» **WORK INSTRUCTIONS**
Please tally the lines in the data below that include the string "handleAutoPinPair", and reply with only the total.

» **Saved entries**
────

Lemma leave_typed body : gives (answers PoolLeaveResponse) (HandlePoolLeave (S := S) o body).
Proof.
  unfold HandlePoolLeave. destruct (decode_PoolLeaveRequest body) as [req|] eqn:Hd; [|apply gives_ret, answers_error].
  apply decode_leave_in in Hd. cbv zeta.
  destruct (poolHost o); [by apply answers_write_error|]. apply gives_bind. intros pool.
  match goal with |- gives _ (if ?b then _ else _) => destruct b end; [by apply answers_write_error|].
  match goal with |- gives _ (if ?b then _ else _) => destruct b end.
  { apply gives_bind. intros _. apply gives_ret, answers_json, (pool_response_conforms _ _ Hd). }
  apply gives_bind. intros chain. apply gives_bind. intros chainName.
  match goal with |- gives _ (if ?b then _ else _) => destruct b end; [by apply answers_write_error|].
  eapply gives_bind_with; [apply leave_check_typed|]. intros [resp|[|]] Hr; cbn [leave_finish]; [by apply gives_ret|by apply answers_write_error|].
  gives_go. apply answers_json, (pool_response_conforms _ _ Hd).
Qed.

Lemma respond_typed t code j : conforms t j = true -> gives (answers t) (AutoPin.respond (S := S) code j).
Proof. intros H. apply gives_bind. intros _. by apply gives_ret, answers_json. Qed.

Lemma pair_typed body : gives (answers AutoPinPairResponse) (handleAutoPinPair (S := S) getenv uuid_New body).
Proof. unfold handleAutoPinPair. cbv zeta. gives_go; by apply respond_typed. Qed.
Lemma refresh_typed body : gives (answers AutoPinRefreshResponse) (handleAutoPinRefresh (S := S) body).
Proof. unfold handleAutoPinRefresh. gives_go; by apply respond_typed. Qed.
Lemma unpair_typed : gives (answers AutoPinUnpairResponse) (handleAutoPinUnpair (S := S)).
Proof. unfold handleAutoPinUnpair. cbv zeta. gives_go; by apply respond_typed. Qed.

Lemma nas_conforms st c h : conforms NasCredentialsResponse (nas_response st c h) = true.
Proof.
  unfold nas_response, opt_field. destruct (nc_Username c =? "")%string, (nc_Password c =? "")%string, (nc_Share c =? "")%string,
    (nc_CreatedAt c =? "")%string, (h =? "")%string; reflexivity.
Qed.
Lemma nas_typed body : gives (answers NasCredentialsResponse) (handleNasCredentials (S := S) hostname body).
Proof.
  unfold handleNasCredentials, writeNasCredentialsStatus. cbv zeta. gives_go; apply answers_json, nas_conforms.
Qed.

(** *** The hardware handlers, over the operations of wap/pkg/wifi *)
Lemma answer_typed t code (m : M (Node S) json) : gives (fun j => conforms t j = true) m ->
  gives (answers t) (out <- m;; Hardware.answer code out).
Proof. intros Hm. eapply gives_bind_with; [exact Hm|]. intros j Hj. apply gives_bind. intros _. by apply gives_ret, answers_json. Qed.

Lemma op_json_typed t (m : M (Node S) json) : returns m -> gives (fun j => conforms t j = true) m ->
  gives (fun j => conforms t j = true) (op_json (as_json m)).
Proof.
  intros Hr Hm w j w'. destruct (Hr w) as (j0 & w0 & H0). unfold op_json, as_json. rewrite H0. intros [= <- <-]. by eapply Hm.
Qed.
Lemma op_or_typed {A} t (m : M (Node S) A) bad good :
  (forall e, conforms t (bad e) = true) -> gives (fun a => conforms t (good a) = true) m ->
  gives (fun j => conforms t j = true) (op_or (as_sum m) bad good).
Proof.
  intros Hb Hm w j w'. unfold op_or, as_sum. destruct (m w) as [[a|e|] w1] eqn:Ea; intros [= <- <-]; [by eapply Hm|apply Hb|apply Hb].
Qed.

Ltac by_branch := repeat match goal with |- context [match ?x with _ => _ end] => is_var x; destruct x | |- context [co_err ?c] => destruct (co_err c) end; reflexivity.

Definition MsgStatus := RStruct [fld "msg" RStr; fld "status" RBool].
Lemma msg_status_conforms m b : conforms MsgStatus (msg_status m b) = true.
Proof. done. Qed.
Lemma touch_typed p : gives (fun j => conforms MsgStatus j = true) (touch_new (S := S) p).
Proof. unfold touch_new. gives_go; reflexivity. Qed.
Lemma fula_config_typed : gives (fun j => conforms MsgStatus j = true) (Wifi.DeleteFulaConfig (S := S)).
Proof. unfold Wifi.DeleteFulaConfig. gives_go; by_branch. Qed.
Lemma delete_typed n : gives (fun j => conforms MsgStatus j = true) (Wifi.DeleteWifi (S := S) n).
Proof. unfold Wifi.DeleteWifi. gives_go; by_branch. Qed.
Lemma disconnect_typed n : gives (fun j => conforms MsgStatus j = true) (Wifi.DisconnectNamedWifi (S := S) n).
Proof. unfold Wifi.DisconnectNamedWifi. gives_go; by_branch. Qed.
Lemma removeall_typed : gives (fun j => conforms MsgStatus j = true) (Wifi.WifiRemoveall (S := S)).
Proof. unfold Wifi.WifiRemoveall. gives_go; by_branch. Qed.
Lemma erase_typed : gives (fun j => conforms EraseBlDataResponse j = true) (Wifi.EraseBlData (S := S)).
Proof. unfold Wifi.EraseBlData. gives_go; by_branch. Qed.

Lemma space_typed : gives (fun j => conforms BloxFreeSpaceResponse j = true) (WifiProps.GetBloxFreeSpace (S := S)).
Proof.
  unfold WifiProps.GetBloxFreeSpace. apply gives_bind. intros [s|e st|e]; [|apply gives_raise..].
  destruct (split_char "," (TrimSpace s)) as [|c [|a [|b [|d [|f [|? ?]]]]]]; try apply gives_raise.
  destruct (Atoi c) as [|n] eqn:Ec; [apply gives_raise|].
  assert (forall s t, parse_float32 s = Some t -> is_num t = true) as Hf.
  { intros s0 t0. unfold parse_float32. destruct (decimal_numeral s0); [|done]. apply float_text_num. }
  destruct (parse_float32 (or_zero a)) as [fa|] eqn:Ea; [|apply gives_raise].
  destruct (parse_float32 (or_zero b)) as [fb|] eqn:Eb; [|apply gives_raise].
  destruct (parse_float32 (or_zero d)) as [fd|] eqn:Ed; [|apply gives_raise].
  destruct (parse_float32 (or_zero f)) as [ff|] eqn:Ef; [|apply gives_raise].
  apply gives_ret. unfold free_space_json. cbn -[ParseInt Itoa is_num].
  assert (in_int64 n) as Hn by (apply (ParseInt_range c 64 n); [lia|done]).
  rewrite (Itoa_parses _ Hn), (Hf _ _ Ea), (Hf _ _ Eb), (Hf _ _ Ed), (Hf _ _ Ef). reflexivity.
Qed.

Lemma datastore_typed : gives (fun j => conforms GetDatastoreSizeResponse j = true) (WifiProps.GetDatastoreSize (S := S)).
Proof.
  unfold WifiProps.GetDatastoreSize. apply gives_bind. intros [e|[data|]]; [apply gives_raise| |apply gives_raise].
  destruct (decode_repo_stat data) as [j|] eqn:Ej; [|apply gives_raise]. apply gives_ret.
  unfold decode_repo_stat in Ej. destruct (json_parse data) as [v|]; [|done]. cbn in Ej. destruct (as_object v) as [l|]; [|done]. cbn in Ej.
  destruct (field_int 0 (obj_field "RepoSize" l)), (field_int 0 (obj_field "StorageMax" l)), (field_int 0 (obj_field "NumObjects" l)),
    (field_string "" (obj_field "RepoPath" l)), (field_string "" (obj_field "Version" l)).
  match type of Ej with (if ?c then _ else _) = _ => destruct c end; [|done]. by injection Ej as <-.
Qed.

Lemma one_field n t v : conforms (RStruct [fld n t]) (JObj [(n, v)]) = conforms t v.
Proof.
  cbn -[bool_decide]. rewrite !bool_decide_true; [|by apply NoDup_singleton|set_solver]. cbn. unfold member. cbn.
  rewrite String.eqb_refl. by rewrite andb_true_r.
Qed.

Lemma dates_typed cs : gives (fun l => forallb (conforms DockerImageBuildDate) l = true) (build_dates (S := S) cs).
Proof.
  induction cs as [|c cs IH]; cbn [build_dates]; [by apply gives_ret|]. cbv zeta. apply gives_bind. intros [e|i]; [exact IH|].
  eapply gives_bind_with; [exact IH|]. intros l Hl. apply gives_ret. cbn [forallb]. by rewrite Hl.
Qed.
Lemma images_typed : gives (fun j => conforms GetDockerImageBuildDatesResponse j = true) (WifiProps.GetDockerImageBuildDates (S := S)).
Proof.
  unfold WifiProps.GetDockerImageBuildDates. apply gives_bind. intros [e|cs]; [apply gives_raise|].
  eapply gives_bind_with; [apply dates_typed|]. intros [|x l] Hl; apply gives_ret; [done|].
  unfold GetDockerImageBuildDatesResponse. rewrite one_field. exact Hl.
Qed.

Lemma hardware_typed :
  (forall b, gives (answers BloxFreeSpaceResponse) (handleBloxFreeSpace (W := Node S) b)) /\
  (forall b, gives (answers EraseBlDataResponse) (handleEraseBlData (W := Node S) b)) /\
  (forall b, gives (answers WifiRemoveallResponse) (handleWifiRemoveall (W := Node S) b)) /\
  (forall b, gives (answers RebootResponse) (handleReboot (W := Node S) b)) /\
  (forall b, gives (answers PartitionResponse) (handlePartition (W := Node S) b)) /\
  (forall b, gives (answers DeleteFulaConfigResponse) (handleDeleteFulaConfig (W := Node S) b)) /\
  (forall b, gives (answers DeleteWifiResponse) (handleDeleteWifi (W := Node S) b)) /\
  (forall b, gives (answers DeleteWifiResponse) (handleDisconnectWifi (W := Node S) b)).
Proof.
  destruct (wifi_json_total (S := S)) as (T1 & T2 & T3 & T4 & T5 & T6 & T7).
  split; [|split; [|split; [|split; [|split; [|split; [|split]]]]]]; intros b.
  - apply answer_typed, op_or_typed; [reflexivity|apply space_typed].
  - apply answer_typed, op_json_typed; [exact T1|apply erase_typed].
  - apply answer_typed, op_json_typed; [exact T2|apply removeall_typed].
  - apply answer_typed, op_json_typed; [exact T3|apply touch_typed].
  - apply answer_typed, op_json_typed; [exact T4|apply touch_typed].
  - apply answer_typed, op_json_typed; [exact T5|apply fula_config_typed].
  - unfold handleDeleteWifi. destruct (decode_1 "name" b) as [n|]; [|apply gives_ret, answers_error].
    apply answer_typed, (op_json_typed _ (Wifi.DeleteWifi n)); [apply T6|apply delete_typed].
  - unfold handleDisconnectWifi. destruct (decode_1 "name" b) as [n|]; [|apply gives_ret, answers_error].
    apply answer_typed, (op_json_typed _ (Wifi.DisconnectNamedWifi n)); [apply T7|apply disconnect_typed].
Qed.

Lemma information_typed :
  (forall b, gives (answers FetchContainerLogsResponse) (handleFetchContainerLogs (W := Node S) b)) /\
  (forall b, gives (answers FindBestAndTargetInLogsResponse) (handleFindBestAndTargetInLogs (W := Node S) b)) /\
  (forall b, gives (answers GetFolderSizeResponse) (handleGetFolderSize (W := Node S) b)) /\
  (forall b, gives (answers GetDatastoreSizeResponse) (handleGetDatastoreSize (W := Node S) b)) /\
  (forall b, gives (answers GetDockerImageBuildDatesResponse) (handleGetDockerImageBuildDates (W := Node S) b)) /\
  (forall b, gives (answers GetClusterInfoResponse) (handleGetClusterInfo (W := Node S) b)).
Proof.
  split; [|split; [|split; [|split; [|split]]]]; intros b.
  - unfold handleFetchContainerLogs. destruct (decode_2 "ContainerName" "TailCount" b) as [[c t]|]; [|apply gives_ret, answers_error].
    apply answer_typed, (op_or_typed _ (WifiProps.FetchContainerLogs c t)); [reflexivity|by intros w a w' _].
  - unfold handleFindBestAndTargetInLogs. destruct (decode_2 "NodeContainerName" "TailCount" b) as [[c t]|]; [|apply gives_ret, answers_error].
    apply answer_typed, (op_or_typed _ (WifiProps.FindBestAndTargetInLogs c t)); [reflexivity|by intros w a w' _].
  - unfold handleGetFolderSize. destruct (decode_1 "folder_path" b) as [pth|]; [|apply gives_ret, answers_error].
    apply answer_typed, (op_or_typed _ (WifiProps.GetFolderSize pth)); [reflexivity|by intros w a w' _].
  - unfold handleGetDatastoreSize. destruct (decode_body b) as [l|]; [|apply gives_ret, answers_error].
    apply answer_typed, (op_or_typed _ WifiProps.GetDatastoreSize); [reflexivity|apply datastore_typed].
  - apply answer_typed, op_or_typed; [reflexivity|apply images_typed].
  - apply answer_typed, op_or_typed; [reflexivity|by intros w a w' _].
Qed.
End handlers.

────

» **RESPONSE**
2